_Data records_.
Definition setPayloadText (payload : object) (values : list bytes) : option object :=
  '(cs, vs) ← set_choices (sliceOf (obj_get (B "choices") payload)) values;
  let p1 := match obj_get (B "choices") payload with
            | JArr _ => obj_set (B "choices") (JArr cs) payload
            | _ => payload
            end in
  '(p2, vs2) ←
    match obj_get (B "content_block") p1 with
    | JObj blk =>
        match as_str (obj_get (B "text") blk), vs with
        | None, _ => Some (p1, vs)
        | Some _, [] => None
        | Some _, v :: vs' =>
            Some (obj_set (B "content_block") (JObj (obj_set (B "text") (JStr v) blk)) p1, vs')
        end
    | _ => Some (p1, vs)
    end;
  match as_str (obj_get (B "delta") p2), vs2 with
  | None, _ => Some p2
  | Some _, [] => None
  | Some _, v :: _ => Some (obj_set (B "delta") (JStr v) p2)
  end.

Definition joinText (parts : list bytes) : bytes := concat parts.

(** ** Distributing a redaction *)

Definition clamp (n lo hi : nat) : nat := Nat.min (Nat.max n lo) hi.

Fixpoint commonPrefixLen (a b : bytes) : nat :=
  match a, b with
  | x :: a', y :: b' => if bool_decide (x = y) then S (commonPrefixLen a' b') else 0%nat
  | _, _ => 0%nat
  end.

Fixpoint suffix_loop (fuel : nat) (ra rb : bytes) : nat :=
  match fuel, ra, rb with
  | S fuel', x :: ra', y :: rb' => if bool_decide (x = y) then S (suffix_loop fuel' ra' rb') else 0%nat
  | _, _, _ => 0%nat
  end.

(** At most [min(len a, len b) - prefix] bytes are compared. *)
Definition commonSuffixLen (a b : bytes) (prefix : nat) : nat :=
  suffix_loop (Nat.min (length a) (length b) - prefix) (rev a) (rev b).

Definition sub_bytes (from to : nat) (s : bytes) : bytes := take (to - from) (drop from s).

(** One frame's part; [pos - tailStart] is clamped at 0 in the source. *)
Definition remap_part (original replacement tail : bytes) (prefix suffix pos e : nat) : bytes :=
  sub_bytes pos (clamp prefix pos e) original ++
  (if (pos <=? prefix)%nat && (prefix <=? e)%nat then replacement else []) ++
  (let tailStart := (length original - suffix)%nat in
   if (tailStart <? e)%nat then
     let from := clamp (pos - tailStart) 0 (length tail) in
     sub_bytes from (clamp (e - tailStart) 0 (length tail)) tail
   else []).

Fixpoint remap_loop (original replacement tail : bytes) (prefix suffix pos : nat) (spans : list nat) : list bytes :=
  match spans with
  | [] => []
  | size :: spans' =>
      let e := Nat.min (pos + size) (length original) in
      let e := if (e <? pos)%nat then pos else e in
      remap_part original replacement tail prefix suffix pos e ::
      remap_loop original replacement tail prefix suffix e spans'
  end.
Lemma read_encoded rest broken : frame_fits → ReadFrame (EncodeEventFrame hs payload ++ rest) broken = Ret (Some (MkFrame hs payload), rest).
Proof.
  intros Hfits. destruct (encoded_parts Hfits) as (-> & Ltot & Epre). destruct Hfits as (Hfit & Hh & Ht).
  rewrite <- sorted_headers_perm in Hfit. assert (Hb := zlen_nonneg block). assert (Hp := zlen_nonneg payload).
  assert (L4 : length mcrc = 4%nat) by apply be_bytes_length. assert (Lt : (16 <= Z.to_nat total)%nat) by (unfold total; lia).
  rewrite (prelude_accepted _ broken total (zlen block)); [|unfold total in *; lia|lia|rewrite length_app; lia|apply Epre].
  rewrite (proj2 (Nat.ltb_ge _ _)) by (rewrite length_app; lia). cbv zeta. rewrite take_app_eq, drop_app_eq by done.
  assert (be_at (body ++ mcrc) (Z.to_nat total - 4) 4 = Ret (crc32 body)) as ->.
  { rewrite <- (app_nil_r mcrc). apply be_at_mid; [rewrite length_app, L4 in Ltot; lia|apply crc32_range]. }
  cbn [mbind res_bind]. rewrite slice_ok by (rewrite !length_app in *; lia).
  rewrite drop_0, Nat.sub_0_r, take_app_eq by (rewrite length_app, L4 in Ltot; lia).
  cbn [mbind res_bind]. rewrite Z.eqb_refl. cbn [negb].
  replace (Z.to_nat (zlen block)) with (length block) by (unfold zlen; lia).
  assert (L1 : length b1 = 4%nat) by apply be_bytes_length. assert (L2 : length b2 = 4%nat) by apply be_bytes_length.
  unfold body. rewrite (parse_encoded (b1 ++ b2) crc block payload mcrc hs); [done|rewrite length_app; lia|apply be_bytes_length|done..].
Qed.

(** A stream that ends in the middle of a frame. *)
Lemma read_cut k : frame_fits → (0 < k < length (EncodeEventFrame hs payload))%nat →
  ReadFrame (take k (EncodeEventFrame hs payload)) false = Fail "ended mid-frame".
Proof.
  intros Hfits Hk. destruct (encoded_parts Hfits) as (E & Ltot & Epre). rewrite E in *. destruct Hfits as (Hfit & Hh & Ht).
  assert (Hb := zlen_nonneg block). assert (Hp := zlen_nonneg payload).
  assert (Lk : length (take k (body ++ mcrc)) = k) by (rewrite length_take; lia).
  destruct (Nat.lt_ge_cases k 12) as [Hs|Hs].
  - unfold ReadFrame, eventStreamPreludeLen. rewrite Lk, (proj2 (Nat.ltb_lt k 12)) by done. rewrite bool_decide_eq_false_2; [done|].
    intros E'. rewrite E' in Lk. cbn in Lk. lia.
  - rewrite (prelude_accepted _ false total (zlen block)); [|unfold total in *; lia|lia|lia|].
    + by rewrite Lk, (proj2 (Nat.ltb_lt _ _)) by lia.
    + rewrite take_take, Nat.min_l by lia. specialize (Epre []). rewrite app_nil_r in Epre. exact Epre.
Qed.

End Encoded.

(** Encoding then reading gives back the headers and the payload and leaves
    the rest of the stream, for every header map and payload within the wire
    format's limits (names below 256 bytes, values below 64 KiB, at most
    128 KiB of headers and 24 MiB in all). *)
Theorem EncodeEventFrame_roundtrip hs payload rest broken :
  Forall header_fits (map_to_list hs) →
  zlen (encodeEventHeaders (sorted_headers hs)) <= MaxEventStreamHeadersBytes →
  16 + zlen (encodeEventHeaders (sorted_headers hs)) + zlen payload <= MaxEventStreamMessageBytes →
  ReadFrame (EncodeEventFrame hs payload ++ rest) broken = Ret (Some (MkFrame hs payload), rest).
Proof. intros H1 H2 H3. by apply read_encoded. Qed.

(** *** Witness *)
Module FrameDemo.
Definition hs : headers := <[":event-type"%string := B "chunk"]> (<[":x"%string := B "1"]> ∅).
End FrameDemo.

Lemma EncodeEventFrame_roundtrip_witness :
  ReadFrame (EncodeEventFrame FrameDemo.hs (B "{}") ++ B "more") false =
    Ret (Some (MkFrame FrameDemo.hs (B "{}")), B "more").
Proof.
  apply EncodeEventFrame_roundtrip; [|by vm_compute..].
  apply (bool_decide_eq_true _). by vm_compute.
Defined.
Lemma invalidate_refines s l P : refines s l →
  refines (invalidate P s).1 (spec_invalidate P l).1 ∧ (invalidate P s).2 = (spec_invalidate P l).2.
Proof.
  intros Hr. unfold invalidate, spec_invalidate. cbn [fst snd]. pose proof (items_elems s l Hr) as Hp.
  assert (NoDup (selected P s)) as Hn by (apply NoDup_filter; rewrite Hp; apply (rf_nodup _ _ Hr)).
  assert (∀ el, el ∈ selected P s ↔ el ∈ evictList s ∧ elem_holds P s el = true) as Hsel.
  { intros el. unfold selected. rewrite list_elem_of_filter, Hp. tauto. }
  split.
  - pose proof (remove_all_refines (selected P s) s l Hr Hn) as H1.
    rewrite (filter_ext_in _ (λ kv, P kv.2 = false)) in H1; [apply H1; intros el; by rewrite Hsel; intros [? _]|].
    intros [k e] Hin. cbn. apply list_elem_of_lookup in Hin as [i Hi].
    destruct (Forall2_lookup_r _ _ _ _ _ (rf_list _ _ Hr) Hi) as (el & Hel & He).
    apply list_elem_of_lookup_2 in Hel. split.
    + intros Hk. apply not_true_is_false. intros HP. apply Hk. unfold elem_keys.
      apply list_elem_of_omap. exists el. rewrite Hsel, He. split; [|done]. split; [done|].
      unfold elem_holds. by rewrite He.
    + intros HP (el' & [Hin' Hh]%Hsel & Ek)%list_elem_of_omap.
      unfold elem_holds in Hh. destruct (elems s !! el') as [[k' e']|] eqn:E'; [|done]. cbn in Ek. simplify_eq.
      rewrite (elem_key_unique s l el' el k e' e Hr Hin' Hel E' He) in E'. rewrite He in E'. simplify_eq. cbn in Hh. congruence.
  - unfold selected, zlen. rewrite Hp. f_equal. clear - Hr. pose proof (rf_list _ _ Hr) as Hl.
    clear Hr. unfold elem_holds. induction Hl as [|el kv ev l' H1 Hl IH]; [done|]. rewrite !filter_cons.
    rewrite H1. repeat case_decide; cbn; try done; by rewrite IH.
Qed.

Lemma Len_refines s l : refines s l → Len s = zlen l.
Proof.
  intros Hr. unfold Len, zlen. rewrite <- (Forall2_length _ _ _ (rf_list _ _ Hr)).
  rewrite <- (items_elems s l Hr), length_fmap, length_map_to_list. done.
Qed.

Lemma Clear_refines s l : refines s l → refines (Clear s) [].
Proof.
  intros _. split; cbn; [constructor..| |].
  - intros k el. rewrite lookup_empty. split; [done|]. by intros [?%elem_of_nil _].
  - by intros el ?%elem_of_nil.
Qed.

(** ** Runs *)

Inductive op :=
  | OGet (k : string) (now : Z) | OPut (k : string) (e : Entry) (now : Z) | ODelete (k : string)
  | OHit (k : string) (saved : Z) | OModel (m : string) | OOlder (d now : Z) | OLen | OClear.

Inductive reply := REntry (e : option Entry) | RBool (b : bool) | RCount (n : Z) | RNone.

Definition exec (s : LRUStore) (o : op) : LRUStore * reply :=
  match o with
  | OGet k now => let '(s, r) := Get k now s in (s, REntry r)
  | OPut k e now => (Put k e now s, RNone)
  | ODelete k => let '(s, b) := Delete k s in (s, RBool b)
  | OHit k n => (RecordHit k n s, RNone)
  | OModel m => let '(s, n) := InvalidateByModel m s in (s, RCount n)
  | OOlder d now => let '(s, n) := InvalidateOlderThan d now s in (s, RCount n)
  | OLen => (s, RCount (Len s))
  | OClear => (Clear s, RNone)
  end.

Definition spec_exec (max ttl : Z) (l : list lruItem) (o : op) : list lruItem * reply :=
  match o with
  | OGet k now => let '(l, r) := spec_get ttl k now l in (l, REntry r)
  | OPut k e now => (spec_put (Z.to_nat max) k e now l, RNone)
  | ODelete k => (spec_remove k l, RBool (bool_decide (k ∈ l.*1)))
  | OHit k n => (spec_hit k n l, RNone)
  | OModel m => let '(l, n) := spec_invalidate (λ e, bool_decide (en_Model e = m)) l in (l, RCount n)
  | OOlder d now =>
      let '(l, n) := spec_invalidate (λ e, match en_StoredAt e with Some t => d <? now - t | None => true end) l in
      (l, RCount n)
  | OLen => (l, RCount (zlen l))
  | OClear => ([], RNone)
  end.

Fixpoint run {S} (step : S → op → S * reply) (s : S) (os : list op) : S * list reply :=
  match os with
  | [] => (s, [])
  | o :: os' => let '(s', r) := step s o in let '(s'', rs) := run step s' os' in (s'', r :: rs)
  end.

Lemma removeElement_config el s : maxEntries (removeElement el s) = maxEntries s ∧ ttl (removeElement el s) = ttl s.
Proof. unfold removeElement. by destruct (elems s !! el). Qed.
(** What decides a classification: the first text rule found in the text, else
    the rule of the status, else the default of its range. *)
Lemma ClassifyError_cases status text lvl :
  ClassifyError oor status text lvl =
    match List.find (text_matches text) ErrorRules with
    | Some r => apply_rule oor r lvl
    | None =>
        match List.find (status_rule status) (drop 12 ErrorRules) with
        | Some r => apply_rule oor r lvl
        | None => if bool_decide (400 <= status < 500) then MkClass false 0 0
                  else MkClass true TransientCooldownMs lvl
        end
    end.
Proof.
  unfold ClassifyError.
  replace (if bool_decide (text = []) then [] else to_lower text) with (to_lower text)
    by (case_bool_decide; [by subst|done]).
  change ErrorRules with (take 12 ErrorRules ++ drop 12 ErrorRules) at 1.
  rewrite classify_loop_app by (repeat constructor).
  change (take 12 ErrorRules ++ drop 12 ErrorRules) with ErrorRules.
  destruct (List.find (text_matches text) ErrorRules) as [r|]; [done|].
  destruct (List.find (status_rule status) (drop 12 ErrorRules)) as [r|] eqn:Ef; [done|]. cbn [fmap option_fmap option_map].
  pose proof (no_status_rule status Ef) as Hne%bool_decide_eq_false.
  rewrite !(proj2 (Z.eqb_neq _ _)) by (intros ->; by vm_compute in Ef).
  cbn [negb]. rewrite !andb_true_r. by case_bool_decide; zcases.
Qed.
(* ===== verification/Egress.v ===== *)
(** * Sending a request upstream ([internal/proxy/proxy.go], [retry.go],
    [proxy_egress.go], [fallback_transport.go])

    One attempt through the client a connection is given, its replays after a
    proxy or certificate failure, and the retries around it. The network is a
    parameter; the trace records which way every attempt left the host. *)

From S2P Require Import Prelude GoRegexp Json GoText RetryAfter ErrorClassify.

(** ** Errors and responses

    An error carries its text and what [errors.Is] and [errors.As] find in its
    chain; wrapping keeps the chain. *)
Record go_error := MkErr {
  err_text : bytes;
  err_upstream : option upstreamError;
  err_cert : bool;        (* the certificate failures of crypto/tls and crypto/x509 *)
  err_canceled : bool;
  err_deadline : bool;
  err_dns : bool;
  err_net : bool;         (* net.Error; the client wraps every failure in url.Error, which is one *)
  err_conn : bool         (* EOF, unexpected EOF, ECONNRESET, ECONNREFUSED, EPIPE *)
}.

Record http_response := MkResponse {
  resp_StatusCode : Z;
  resp_XProxyError : bytes;
  resp_ContentType : bytes;
  resp_RetryAfter : bytes;
  resp_Body : bytes
}.

Abbreviation result := (option http_response * option go_error)%type.

Definition wrap (prefix : string) (e : go_error) : go_error :=
  MkErr (B prefix ++ err_text e) (err_upstream e) (err_cert e) (err_canceled e) (err_deadline e)
    (err_dns e) (err_net e) (err_conn e).
Lemma copy_step_spec s c chunk b d : relayed s c → cut_done (split_lines ((split_lines s).2 ++ chunk)).1 = (b, d) →
  Forall steady (b ++ option_list d) → quiet b (s ++ chunk) →
  match d with
  | None => ∃ c', copy_step accepts chunk c = (c', None) ∧ relayed (s ++ chunk) c' ∧ seenSSE c' = seenSSE c || contains (B "data:") chunk
  | Some dl => ∃ c' sse, ready (s ++ chunk) ((split_lines s).1 ++ b) sse c' ∧ copy_step accepts chunk c = last_line dl c'
  end.
Proof.
  intros Hr Hcut Hsteady Hquiet. destruct chunk as [|x chunk].
  { rewrite app_nil_r in Hcut |- *. pose proof (split_lines_rest s) as Hq.
    assert (E : split_lines (split_lines s).2 = ([], (split_lines s).2)).
    { rewrite <- (app_nil_r (split_lines s).2) at 1. rewrite split_lines_fragment by done. cbn. by rewrite app_nil_r. }
    rewrite E in Hcut. cbn in Hcut. injection Hcut as <- <-. exists c. split; [done|]. split; [done|]. by rewrite orb_false_r. }
  pose proof (feed_spec s _ (x :: chunk) b d (relayed_flags s c (seenSSE c || contains (B "data:") (x :: chunk)) Hr) Hcut Hsteady Hquiet) as Hf.
  unfold copy_step. set (c0 := with_flags _ _ _ c) in *. destruct d as [dl|].
  - destruct Hf as (c' & Hready & ->). exists c', (seenSSE c0). split; [done|]. unfold last_line, SseCopy.try.
    pose proof (writeDoneLine_done dl c') as Hd. destruct (writeDoneLine accepts dl c') as [c2 [?|]]; [done|]. by rewrite Hd, Hd.
  - destruct Hf as (c' & -> & Hr' & Hs). rewrite (r_done _ _ Hr'). exists c'. done.
Qed.
(* ===== verification/SseScanner.v ===== *)
(** * The events of an upstream stream
    ([ScanStream] of [internal/proxy/sse_scanner.go])

    [bufio.Scanner] hands out slices of its buffer, and the reader of events keeps
    the data lines of an event as such slices until the event ends. The buffer is an
    array of a [heap], so that what a later read writes over a held line is seen.
    [ScanStreamWithDeadline], whose bound closes the reader, is not modelled. *)

From S2P Require Import Prelude GoRegexp Json GoText ErrorClassify SseCopy SseRelay.

Local Open Scope nat_scope.

(** ** [bufio.Scanner] over lines *)

(** Part of an array of the heap. *)
Record slice := { arr : nat; off : nat; len : nat }.

Record scanner := {
  heap : list bytes; buf : nat;      (* the arrays; the scanner's own *)
  start : nat; stop : nat;           (* the unread part of the buffer *)
  reads : list bytes;                (* what the reader will return *)
  ended : bool; tooLong : bool
}.

Definition array (h : list bytes) (a : nat) : bytes := default [] (h !! a).
Definition contents (h : list bytes) (s : slice) : bytes := take (len s) (drop (off s) (array h (arr s))).

Definition with_window (a b : nat) (s : scanner) : scanner :=
  {| heap := heap s; buf := buf s; start := a; stop := b; reads := reads s; ended := ended s; tooLong := tooLong s |}.

(** [copy(buf[at:], data)]. *)
Definition overwrite (p : nat) (data b : bytes) : bytes := take p b ++ data ++ drop (p + length data) b.
Definition store (data : bytes) (p : nat) (s : scanner) : list bytes := alter (overwrite p data) (buf s) (heap s).

Fixpoint line_end (s : bytes) : option nat :=
  match s with [] => None | c :: s => if bool_decide (c = ch_lf) then Some 0 else S <$> line_end s end.

(** The length of a line without a carriage return. *)
Definition dropCR (line : bytes) : bytes :=
  match rev line with c :: r => if bool_decide (c = ch_cr) then rev r else line | [] => line end.

Definition unread (s : scanner) : bytes := take (stop s - start s) (drop (start s) (array (heap s) (buf s))).

(** [bufio.ScanLines] on the unread part. *)
Definition next_line (s : scanner) : option (slice * scanner) :=
  let data := unread s in
  let token n := {| arr := buf s; off := start s; len := length (dropCR (take n data)) |} in
  match line_end data with
  | Some i => Some (token i, with_window (start s + S i) (stop s) s)
  | None => if ended s && nonempty data then Some (token (length data), with_window (stop s) (stop s) s) else None
  end.

Definition maxTokenSize : Z := 10 * 1024 * 1024.

(** Move the unread part to the front when there is little room behind it. *)
Definition shift (s : scanner) : scanner :=
  let size := length (array (heap s) (buf s)) in
  if (0 <? start s) && ((stop s =? size) || (Nat.div2 size <? start s)) then
    {| heap := store (unread s) 0 s; buf := buf s; start := 0; stop := stop s - start s; reads := reads s; ended := ended s; tooLong := tooLong s |}
  else s.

_About this exercise_. Your answer should be the exact lines above from the one with "let e := Nat.min" through the one with "rewrite (proj2 (Nat.ltb_ge", both included, and nothing besides.

_Answer to this exercise_.
      let e := Nat.min (pos + size) (length original) in
      let e := if (e <? pos)%nat then pos else e in
      remap_part original replacement tail prefix suffix pos e ::
      remap_loop original replacement tail prefix suffix e spans'
  end.
Lemma read_encoded rest broken : frame_fits → ReadFrame (EncodeEventFrame hs payload ++ rest) broken = Ret (Some (MkFrame hs payload), rest).
Proof.
  intros Hfits. destruct (encoded_parts Hfits) as (-> & Ltot & Epre). destruct Hfits as (Hfit & Hh & Ht).
  rewrite <- sorted_headers_perm in Hfit. assert (Hb := zlen_nonneg block). assert (Hp := zlen_nonneg payload).
  assert (L4 : length mcrc = 4%nat) by apply be_bytes_length. assert (Lt : (16 <= Z.to_nat total)%nat) by (unfold total; lia).
  rewrite (prelude_accepted _ broken total (zlen block)); [|unfold total in *; lia|lia|rewrite length_app; lia|apply Epre].
  rewrite (proj2 (Nat.ltb_ge _ _)) by (rewrite length_app; lia). cbv zeta. rewrite take_app_eq, drop_app_eq by done.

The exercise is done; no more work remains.